Reproduce, from the lines below, exactly the stretch that begins at the line containing "From Stdlib Require Import Sorted." and ends at the line containing "if startsWith term text then Some pos", both included.

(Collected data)

◆ ◆ ◆ ◆ ◆ ◆ ◆

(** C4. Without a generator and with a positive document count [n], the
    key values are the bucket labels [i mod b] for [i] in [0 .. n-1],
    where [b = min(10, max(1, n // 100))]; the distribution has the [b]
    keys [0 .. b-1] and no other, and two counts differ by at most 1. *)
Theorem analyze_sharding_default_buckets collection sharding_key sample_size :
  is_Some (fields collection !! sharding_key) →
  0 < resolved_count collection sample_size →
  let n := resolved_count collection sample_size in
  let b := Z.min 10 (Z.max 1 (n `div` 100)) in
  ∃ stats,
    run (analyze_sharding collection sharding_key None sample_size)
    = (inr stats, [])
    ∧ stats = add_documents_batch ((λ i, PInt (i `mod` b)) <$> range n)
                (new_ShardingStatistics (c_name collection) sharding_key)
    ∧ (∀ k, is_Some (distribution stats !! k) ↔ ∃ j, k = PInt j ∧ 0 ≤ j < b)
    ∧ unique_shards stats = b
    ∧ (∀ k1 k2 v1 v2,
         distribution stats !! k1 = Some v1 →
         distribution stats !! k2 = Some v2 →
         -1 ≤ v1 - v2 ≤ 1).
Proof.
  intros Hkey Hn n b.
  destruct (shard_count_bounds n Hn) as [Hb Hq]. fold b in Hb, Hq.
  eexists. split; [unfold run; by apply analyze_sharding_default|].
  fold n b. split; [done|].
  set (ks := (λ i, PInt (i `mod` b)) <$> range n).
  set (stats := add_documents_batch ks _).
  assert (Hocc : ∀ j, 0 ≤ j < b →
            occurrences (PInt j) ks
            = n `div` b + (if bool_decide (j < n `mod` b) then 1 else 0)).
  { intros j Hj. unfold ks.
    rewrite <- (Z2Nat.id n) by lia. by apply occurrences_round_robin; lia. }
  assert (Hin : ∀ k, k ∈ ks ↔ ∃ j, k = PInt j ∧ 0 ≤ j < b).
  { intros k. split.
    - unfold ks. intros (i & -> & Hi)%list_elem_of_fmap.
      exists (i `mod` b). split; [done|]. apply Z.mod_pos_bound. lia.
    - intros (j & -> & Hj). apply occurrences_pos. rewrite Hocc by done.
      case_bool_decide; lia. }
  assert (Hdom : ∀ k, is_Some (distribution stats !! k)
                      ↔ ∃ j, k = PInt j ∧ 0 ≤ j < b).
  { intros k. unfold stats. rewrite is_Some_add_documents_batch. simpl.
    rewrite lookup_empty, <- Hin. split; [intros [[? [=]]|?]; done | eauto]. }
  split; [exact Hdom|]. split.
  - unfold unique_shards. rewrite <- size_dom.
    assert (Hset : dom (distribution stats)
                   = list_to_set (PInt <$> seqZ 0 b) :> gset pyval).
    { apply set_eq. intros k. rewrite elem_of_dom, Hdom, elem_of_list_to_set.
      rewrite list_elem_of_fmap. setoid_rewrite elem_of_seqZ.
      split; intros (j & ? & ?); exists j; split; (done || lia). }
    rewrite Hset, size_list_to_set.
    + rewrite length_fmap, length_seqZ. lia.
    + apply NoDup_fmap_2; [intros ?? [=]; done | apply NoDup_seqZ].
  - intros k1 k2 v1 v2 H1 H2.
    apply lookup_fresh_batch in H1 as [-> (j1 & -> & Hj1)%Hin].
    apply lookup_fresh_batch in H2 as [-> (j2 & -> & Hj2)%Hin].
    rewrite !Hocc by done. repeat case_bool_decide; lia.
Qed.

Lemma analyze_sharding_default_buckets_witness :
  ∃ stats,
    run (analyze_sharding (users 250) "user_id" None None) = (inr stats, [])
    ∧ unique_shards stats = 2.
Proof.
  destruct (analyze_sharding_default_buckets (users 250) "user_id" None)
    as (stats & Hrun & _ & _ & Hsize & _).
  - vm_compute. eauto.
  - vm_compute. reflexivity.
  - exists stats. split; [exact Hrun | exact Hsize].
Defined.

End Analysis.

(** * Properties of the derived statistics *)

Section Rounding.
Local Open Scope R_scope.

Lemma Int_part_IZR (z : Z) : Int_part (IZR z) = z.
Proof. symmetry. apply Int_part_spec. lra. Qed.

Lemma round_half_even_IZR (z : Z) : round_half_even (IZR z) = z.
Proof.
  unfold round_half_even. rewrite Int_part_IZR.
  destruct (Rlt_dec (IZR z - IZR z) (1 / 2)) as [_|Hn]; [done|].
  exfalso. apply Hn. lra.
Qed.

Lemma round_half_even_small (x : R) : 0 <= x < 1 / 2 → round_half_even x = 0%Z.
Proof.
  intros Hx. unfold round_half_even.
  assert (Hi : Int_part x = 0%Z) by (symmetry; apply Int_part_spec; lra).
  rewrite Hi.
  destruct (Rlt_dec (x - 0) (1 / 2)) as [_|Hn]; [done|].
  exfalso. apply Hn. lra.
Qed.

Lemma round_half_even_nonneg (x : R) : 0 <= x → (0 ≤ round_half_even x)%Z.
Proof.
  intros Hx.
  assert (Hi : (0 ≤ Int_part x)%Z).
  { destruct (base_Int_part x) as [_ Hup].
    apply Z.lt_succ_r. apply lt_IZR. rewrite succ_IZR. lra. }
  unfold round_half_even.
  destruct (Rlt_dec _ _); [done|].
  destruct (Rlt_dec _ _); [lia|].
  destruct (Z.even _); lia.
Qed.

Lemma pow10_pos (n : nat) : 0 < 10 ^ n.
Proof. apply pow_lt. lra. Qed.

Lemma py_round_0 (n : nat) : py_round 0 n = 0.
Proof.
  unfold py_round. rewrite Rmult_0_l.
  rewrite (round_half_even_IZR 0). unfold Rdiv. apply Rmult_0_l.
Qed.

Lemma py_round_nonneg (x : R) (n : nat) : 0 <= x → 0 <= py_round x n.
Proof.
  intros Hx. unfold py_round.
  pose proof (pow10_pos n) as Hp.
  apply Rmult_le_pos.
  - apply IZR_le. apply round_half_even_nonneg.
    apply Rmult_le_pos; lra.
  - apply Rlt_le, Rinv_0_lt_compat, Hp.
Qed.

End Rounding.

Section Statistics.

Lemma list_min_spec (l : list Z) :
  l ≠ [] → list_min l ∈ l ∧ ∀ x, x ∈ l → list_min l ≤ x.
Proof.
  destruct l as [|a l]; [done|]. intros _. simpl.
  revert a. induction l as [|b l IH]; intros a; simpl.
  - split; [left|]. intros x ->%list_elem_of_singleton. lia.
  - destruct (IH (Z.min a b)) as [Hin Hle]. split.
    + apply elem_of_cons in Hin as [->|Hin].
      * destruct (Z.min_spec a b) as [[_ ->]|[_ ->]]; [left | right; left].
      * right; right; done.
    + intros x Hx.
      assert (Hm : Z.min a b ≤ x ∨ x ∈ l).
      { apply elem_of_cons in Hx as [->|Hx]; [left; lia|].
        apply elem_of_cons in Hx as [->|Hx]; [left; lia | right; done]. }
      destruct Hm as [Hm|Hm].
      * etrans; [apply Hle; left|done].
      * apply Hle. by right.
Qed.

◆ ◆ ◆ ◆ ◆ ◆ ◆

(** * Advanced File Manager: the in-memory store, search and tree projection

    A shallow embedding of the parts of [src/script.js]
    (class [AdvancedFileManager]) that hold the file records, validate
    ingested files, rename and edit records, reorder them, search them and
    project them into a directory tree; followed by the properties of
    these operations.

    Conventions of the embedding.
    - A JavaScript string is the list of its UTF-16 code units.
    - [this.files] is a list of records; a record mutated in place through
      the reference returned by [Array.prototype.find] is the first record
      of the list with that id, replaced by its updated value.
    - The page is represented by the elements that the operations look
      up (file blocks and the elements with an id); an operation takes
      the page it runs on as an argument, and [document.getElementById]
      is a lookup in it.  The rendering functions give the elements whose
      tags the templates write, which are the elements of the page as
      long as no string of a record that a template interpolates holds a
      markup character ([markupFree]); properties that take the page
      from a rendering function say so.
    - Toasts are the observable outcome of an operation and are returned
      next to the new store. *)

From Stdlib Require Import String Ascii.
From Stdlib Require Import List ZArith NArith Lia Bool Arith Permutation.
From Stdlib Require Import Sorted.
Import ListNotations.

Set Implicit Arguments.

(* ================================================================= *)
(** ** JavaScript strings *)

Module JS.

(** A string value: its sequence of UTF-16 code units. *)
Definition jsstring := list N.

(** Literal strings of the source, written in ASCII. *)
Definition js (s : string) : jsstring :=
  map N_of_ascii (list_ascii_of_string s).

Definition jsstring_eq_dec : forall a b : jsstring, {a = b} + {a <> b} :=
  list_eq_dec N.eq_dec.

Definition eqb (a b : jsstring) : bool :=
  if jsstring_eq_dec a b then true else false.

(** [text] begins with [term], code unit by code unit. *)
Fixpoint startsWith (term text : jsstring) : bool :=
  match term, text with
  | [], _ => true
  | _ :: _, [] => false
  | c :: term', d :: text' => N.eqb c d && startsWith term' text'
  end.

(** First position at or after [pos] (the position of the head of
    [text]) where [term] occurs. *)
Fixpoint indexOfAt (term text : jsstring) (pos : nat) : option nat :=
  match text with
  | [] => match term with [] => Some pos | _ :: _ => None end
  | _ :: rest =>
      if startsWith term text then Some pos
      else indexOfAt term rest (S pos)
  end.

◆ ◆ ◆ ◆ ◆ ◆ ◆

## [YOUR SOLUTION]
From Stdlib Require Import Sorted.
Import ListNotations.

Set Implicit Arguments.

(* ================================================================= *)
(** ** JavaScript strings *)

Module JS.

(** A string value: its sequence of UTF-16 code units. *)
Definition jsstring := list N.

(** Literal strings of the source, written in ASCII. *)
Definition js (s : string) : jsstring :=
  map N_of_ascii (list_ascii_of_string s).

Definition jsstring_eq_dec : forall a b : jsstring, {a = b} + {a <> b} :=
  list_eq_dec N.eq_dec.

Definition eqb (a b : jsstring) : bool :=
  if jsstring_eq_dec a b then true else false.

(** [text] begins with [term], code unit by code unit. *)
Fixpoint startsWith (term text : jsstring) : bool :=
  match term, text with
  | [], _ => true
  | _ :: _, [] => false
  | c :: term', d :: text' => N.eqb c d && startsWith term' text'
  end.

(** First position at or after [pos] (the position of the head of
    [text]) where [term] occurs. *)
Fixpoint indexOfAt (term text : jsstring) (pos : nat) : option nat :=
  match text with
  | [] => match term with [] => Some pos | _ :: _ => None end
  | _ :: rest =>
      if startsWith term text then Some pos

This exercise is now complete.